En 2010, la Cámara de Comercio se unió a la Unión de Libertades Civiles y a la Liga de Ciudadanos Latinos Unidos para oponerse a la ley antiinmigración de Arizona (SB 1070), que llevó a miles de inmigrantes a huir del Estado por miedo a la detención y la deportación. Además, la “Business Roundtable” y la Cámara de Comercio han estado al frente del impulso de la reforma de la inmigración en el Congreso. Ambas quieren algún tipo de combinación de una “protección de fronteras” más efectiva, una “vía de acceso a la ciudadanía” (larga y difícil) para los cerca de 11 millones de inmigrantes indocumentados, y un programa para trabajadores extranjeros que se aplicaría a los futuros inmigrantes con el fin de proporcionar al capital estadounidense una fuente de mano de obra carente de derechos y de toda posibilidad de convertirse en residentes permanentes o ciudadanos estadounidenses.
El ascenso de Trump refleja el rechazo de estos planes. Como el Tea Party, Trump es un ejemplo de política radical de la pequeña burguesía. Atrapados entre una clase trabajadora desorganizada y una clase capitalista cada día más rapaz, segmentos de las clases medias –especialmente blancos suburbanos de EE UU– se sienten inseguros económica y socialmente. Ven amenazadas su base de sustento y su posición social por todos lados. Incapaces de enfrentarse directamente al capital, partes de las clases medias abrazan una política que toma como chivos expiatorios a inmigrantes, sindicatos, mujeres, al colectivo LGTB y a los negros y latinos. La derechización de las clases medias ha dado fuelle a la expansión de figuras y formaciones que son independientes de las clases capitalistas en una serie de sociedades capitalistas avanzadas: el Partido por la Independencia del Reino Unido en Inglaterra (UKIP), el Frente Nacional en Francia, el Movimiento Cinco Estrellas en Italia, el Tea Party y Donald Trump en EE UU.

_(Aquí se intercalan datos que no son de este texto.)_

Fixpoint sibling_on_side (p : Pane) (target : N) (side : DropSide) : option N :=
  match p with
  | Leaf _ _ => None
  | Split _ dir _ first second =>
      let below :=
        match sibling_on_side first target side with
        | Some s => Some s
        | None => sibling_on_side second target side
        end in
      match (if bool_decide (dir = split_dir side)
             then near_child first second target side else None) with
      | Some sibling => if is_leaf sibling (id sibling) then Some (id sibling) else None
      | None => below
      end
  end.

(** The walk to the leaf [target], the first half before the second, and the
    tree with [f] of that leaf in its place. *)
Fixpoint update_leaf (f : N -> PaneKind -> Pane) (target : N) (p : Pane) : option Pane :=
  match p with
  | Leaf id kind => if bool_decide (id = target) then Some (f id kind) else None
  | Split id dir ratio first second =>
      match update_leaf f target first with
      | Some first' => Some (Split id dir ratio first' second)
      | None => Split id dir ratio first <$> update_leaf f target second
      end
  end.

Definition insert_leaf_beside (target : N) (dir : SplitDir) (moved_first : bool)
    (split_id : N) (moved : Pane) : Pane -> option Pane :=
  update_leaf (fun id kind =>
    if moved_first then Split split_id dir f_half moved (Leaf id kind)
    else Split split_id dir f_half (Leaf id kind) moved) target.

Definition set_leaf_kind (target : N) (kind : PaneKind) : Pane -> option Pane :=
  update_leaf (fun id _ => Leaf id kind) target.

Definition split_leaf (target : N) (dir : SplitDir) (split_id second_id : N) : Pane -> option Pane :=
  update_leaf (fun id kind =>
    Split split_id dir f_half (Leaf id kind) (Leaf second_id kind)) target.

Definition split_leaf_into (target : N) (dir : SplitDir) (split_id second_id : N)
    (second_kind : PaneKind) : Pane -> option Pane :=
  update_leaf (fun id kind =>
    Split split_id dir f_half (Leaf id kind) (Leaf second_id second_kind)) target.

Fixpoint settings_leaf (p : Pane) : option N :=
  match p with
  | Leaf id (Settings _) => Some id
  | Leaf _ _ => None
  | Split _ _ _ first second =>
      match settings_leaf first with Some id => Some id | None => settings_leaf second end
  end.

Fixpoint leaf_kind (p : Pane) (target : N) : option PaneKind :=
  match p with
  | Leaf id kind => if bool_decide (id = target) then Some kind else None
  | Split _ _ _ first second =>
      match leaf_kind first target with Some k => Some k | None => leaf_kind second target end
  end.

Fixpoint set_all_dirs (dir : SplitDir) (p : Pane) : Pane :=
  match p with
  | Leaf _ _ => p
  | Split id _ ratio first second =>
      Split id dir ratio (set_all_dirs dir first) (set_all_dirs dir second)
  end.

Definition MIN_RATIO : f32 := f32_lit 5 100.
Definition MAX_RATIO : f32 := f32_lit 95 100.

Fixpoint set_ratio (target : N) (ratio : f32) (p : Pane) : option Pane :=
  match p with
  | Leaf _ _ => None
  | Split id dir r first second =>
      if bool_decide (id = target)
      then Some (Split id dir (fclamp ratio MIN_RATIO MAX_RATIO) first second)
      else match set_ratio target ratio first with
           | Some first' => Some (Split id dir r first' second)
           | None => Split id dir r first <$> set_ratio target ratio second
           end
  end.

(** [remove_leaf]: the tree without the leaf, and a leaf of the side that
    survives; [None] when there is no such leaf below a split. *)
Fixpoint remove_leaf (target : N) (p : Pane) : option (Pane * N) :=
  match p with
  | Leaf _ _ => None
  | Split id dir ratio first second =>
      if is_leaf first target then Some (second, first_leaf_id second)
      else if is_leaf second target then Some (first, first_leaf_id first)
      else match remove_leaf target first with
           | Some (first', next) => Some (Split id dir ratio first' second, next)
           | None =>
               match remove_leaf target second with
               | Some (second', next) => Some (Split id dir ratio first second', next)
               | None => None
               end
           end
  end.

Section Regions.
Context {euclid : Euclid}.

(** [collect_regions], by what it pushes. *)
Fixpoint collect_regions (p : Pane) (rect : RectF) : list (N * RectF) :=
  match p with
  | Leaf id _ => [(id, rect)]
  | Split _ dir ratio first second =>
      let '(first_rect, second_rect) :=
        match dir with
        | Horizontal =>
            let split_x := fadd (min_x rect) (fmul (width rect) ratio) in
            (rectf (min_x rect) (min_y rect) (fsub split_x (min_x rect)) (height rect),
             rectf split_x (min_y rect) (fsub (max_x rect) split_x) (height rect))
        | Vertical =>
            let split_y := fadd (min_y rect) (fmul (height rect) ratio) in
            (rectf (min_x rect) (min_y rect) (width rect) (fsub split_y (min_y rect)),
             rectf (min_x rect) split_y (width rect) (fsub (max_y rect) split_y))
        end in
      collect_regions first first_rect ++ collect_regions second second_rect
  end.

Definition leaf_regions (p : Pane) : list (N * RectF) :=
  collect_regions p (rectf f0 f0 f1 f1).
End Regions.
End Tree.

(** ** A space: a tab and its panes *)

Record Space : Type := mkSpace {
  name : Str;
  named : bool;
  root : Pane;
  medium : Str;
  color : option TabColor;
  layout : LayoutKind;
  floating : list FloatingPane;
}.

Definition set_root (r : Pane) (s : Space) : Space :=
  mkSpace (name s) (named s) r (medium s) (color s) (layout s) (floating s).
Definition set_floating (f : list FloatingPane) (s : Space) : Space :=
  mkSpace (name s) (named s) (root s) (medium s) (color s) (layout s) f.

Module Space_.
Definition LOCAL : Str := lit "local".

(** [Space::new], [Space::unnamed], [Space::with_medium], [Space::with_color]. *)
Definition new (name : Str) (root : Pane) : Space := mkSpace name true root LOCAL None Bsp [].
Definition unnamed (root : Pane) : Space := mkSpace [] false root LOCAL None Bsp [].
Definition with_medium (m : Str) (s : Space) : Space :=
  mkSpace (name s) (named s) (root s) m (color s) (layout s) (floating s).
Definition with_color (c : option TabColor) (s : Space) : Space :=
  mkSpace (name s) (named s) (root s) (medium s) c (layout s) (floating s).

Definition set_minimized (b : bool) (p : FloatingPane) : FloatingPane :=
  mkFloating (pane_id p) (rect p) b.
Definition set_rect (r : PaneRect) (p : FloatingPane) : FloatingPane :=
  mkFloating (pane_id p) r (minimized p).

Definition is_pane (id : N) (p : FloatingPane) : bool := bool_decide (pane_id p = id).

(** [iter_mut().find(..)]: the first entry of the pane, rewritten. *)
Fixpoint alter_pane (id : N) (f : FloatingPane -> FloatingPane) (l : list FloatingPane)
  : list FloatingPane :=
  match l with
  | [] => []
  | p :: l' => if is_pane id p then f p :: l' else p :: alter_pane id f l'
  end.

(** The entries of panes the tree still has. *)
Definition retained (s : Space) : list FloatingPane :=
  base.filter (fun p => existsb (fun leaf => bool_decide (leaf.1 = pane_id p))
                          (Tree.leaves (root s))) (floating s).

(** A rectangle for every leaf that has none, by the leaf's place in the row. *)
Fixpoint place (index : nat) (leaves : list (N * PaneKind)) (l : list FloatingPane)
  : list FloatingPane :=
  match leaves with
  | [] => l
  | (id, _) :: rest =>
      place (S index) rest
        (if existsb (is_pane id) l then l
         else l ++ [mkFloating id (Geometry.default_floating_rect index) false])
  end.

Definition recompute_layout (s : Space) : Space :=
  if bool_decide (layout s = Floating)
  then set_floating (place 0 (Tree.leaves (root s)) (retained s)) s
  else set_floating (retained s) s.

(** [Space::split], [Space::split_with_kind]: the counter is spent either way. *)
Definition split_by (make : N -> N -> Pane -> option Pane) (s : Space) (next_id : N)
  : Space * N * option N :=
  let split_id := next_id in
  let second_id := bump split_id in
  let next_id := bump second_id in
  match make split_id second_id (root s) with
  | Some r => (recompute_layout (set_root r s), next_id, Some second_id)
  | None => (s, next_id, None)
  end.
Definition split (target : N) (dir : SplitDir) : Space -> N -> Space * N * option N :=
  split_by (Tree.split_leaf target dir).
Definition split_with_kind (target : N) (dir : SplitDir) (second_kind : PaneKind)
  : Space -> N -> Space * N * option N :=
  split_by (fun split_id second_id => Tree.split_leaf_into target dir split_id second_id second_kind).

(** [Space::set_ratio], [Space::set_leaf_kind]; [None] is the answer [false]. *)
Definition set_ratio (split_id : N) (ratio : f32) (s : Space) : option Space :=
  (fun r => set_root r s) <$> Tree.set_ratio split_id ratio (root s).
Definition set_leaf_kind (target : N) (kind : PaneKind) (s : Space) : option Space :=
  (fun r => set_root r s) <$> Tree.set_leaf_kind target kind (root s).
Definition set_layout_direction (dir : SplitDir) (s : Space) : Space :=
  set_root (Tree.set_all_dirs dir (root s)) s.

Definition set_layout (l : LayoutKind) (s : Space) : Space :=
  let f := if bool_decide (l = Floating) then floating s
           else set_minimized false <$> floating s in
  recompute_layout
    (mkSpace (name s) (named s) (root s) (medium s) (color s) l f).

Definition floating_pane (s : Space) (id : N) : option FloatingPane :=
  snd <$> list_find (is_pane id) (floating s).
Definition floating_rect (s : Space) (id : N) : option PaneRect := rect <$> floating_pane s id.
Definition set_floating_rect (id : N) (r : PaneRect) (s : Space) : Space :=
  set_floating (alter_pane id (set_rect (Geometry.clamped r)) (floating s)) s.

Definition raise_pane (id : N) (s : Space) : Space :=
  match list_find (is_pane id) (floating s) with
  | Some (index, p) => set_floating (delete index (floating s) ++ [p]) s
  | None => s
  end.
Definition minimize_pane (id : N) (s : Space) : Space :=
  set_floating (alter_pane id (set_minimized true) (floating s)) s.
Definition restore_pane (id : N) (s : Space) : Space :=
  raise_pane id (set_floating (alter_pane id (set_minimized false) (floating s)) s).

Definition pane_minimized (s : Space) (id : N) : bool :=
  match floating_pane s id with Some p => minimized p | None => false end.
Definition minimized_panes (s : Space) : list (N * PaneRect) :=
  if bool_decide (layout s = Floating)
  then (fun p => (pane_id p, rect p)) <$>
         base.filter (fun p => minimized p && Tree.contains_leaf (root s) (pane_id p)) (floating s)
  else [].
Definition visible_leaf_ids (s : Space) : list N :=
  base.filter (fun id => negb (pane_minimized s id)) (Tree.leaves (root s)).*1.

Esta radicalización de las clases medias –que Trotsky calificó alguna vez de “polvo humano”– tiene algún parecido con los movimientos fascistas clásicos de las décadas de 1920 y 1930. Trump y el Tea Party han atraído a elementos genuinamente fascistas (grupos supremacistas blancos con grupos organizados de pelea callejera). Sin embargo, ni el Tea Party ni Trump pueden ser calificados de fascistas. Ambos aspiran a acceder al poder a través de las elecciones, no a abolir las elecciones y al gobierno representativo. Ni los capitalistas de EE UU van a optar, dentro de un futuro previsible, por una política de extrema derecha de este tipo. Si la dirección del Partido Republicano no puede parar a Trump, probablemente cruzará la línea para apoyar a una política neoliberal como Hillary Cinton.
El fantasma de Trump no solo aterroriza al establishment republicano, sino también a la mayoría de la izquierda en EE UU. Como ha sucedido una y otra vez desde la década de 1930, la amenaza de la extrema derecha servirá de excusa para la burocracia sindical y los líderes socialdemócratas del movimiento por los derechos civiles, del movimiento feminista y del sector LGBT para movilizarse a favor del Partido Demócrata. Sin embargo, esta solución al ascenso de Trump y la extrema derecha no es ninguna solución real: abrazar el “posibilismo del mal menor” en 2016 significaría renunciar a la labor de reconstrucción del movimiento obrero y los movimientos sociales y a cambio subordinar nuestra política radical al Partido Demócrata. El resultado desastroso sería que la única oposición visible a la clase capitalista no vendría de la izquierda, sino de un hombre de negocios multimillonario.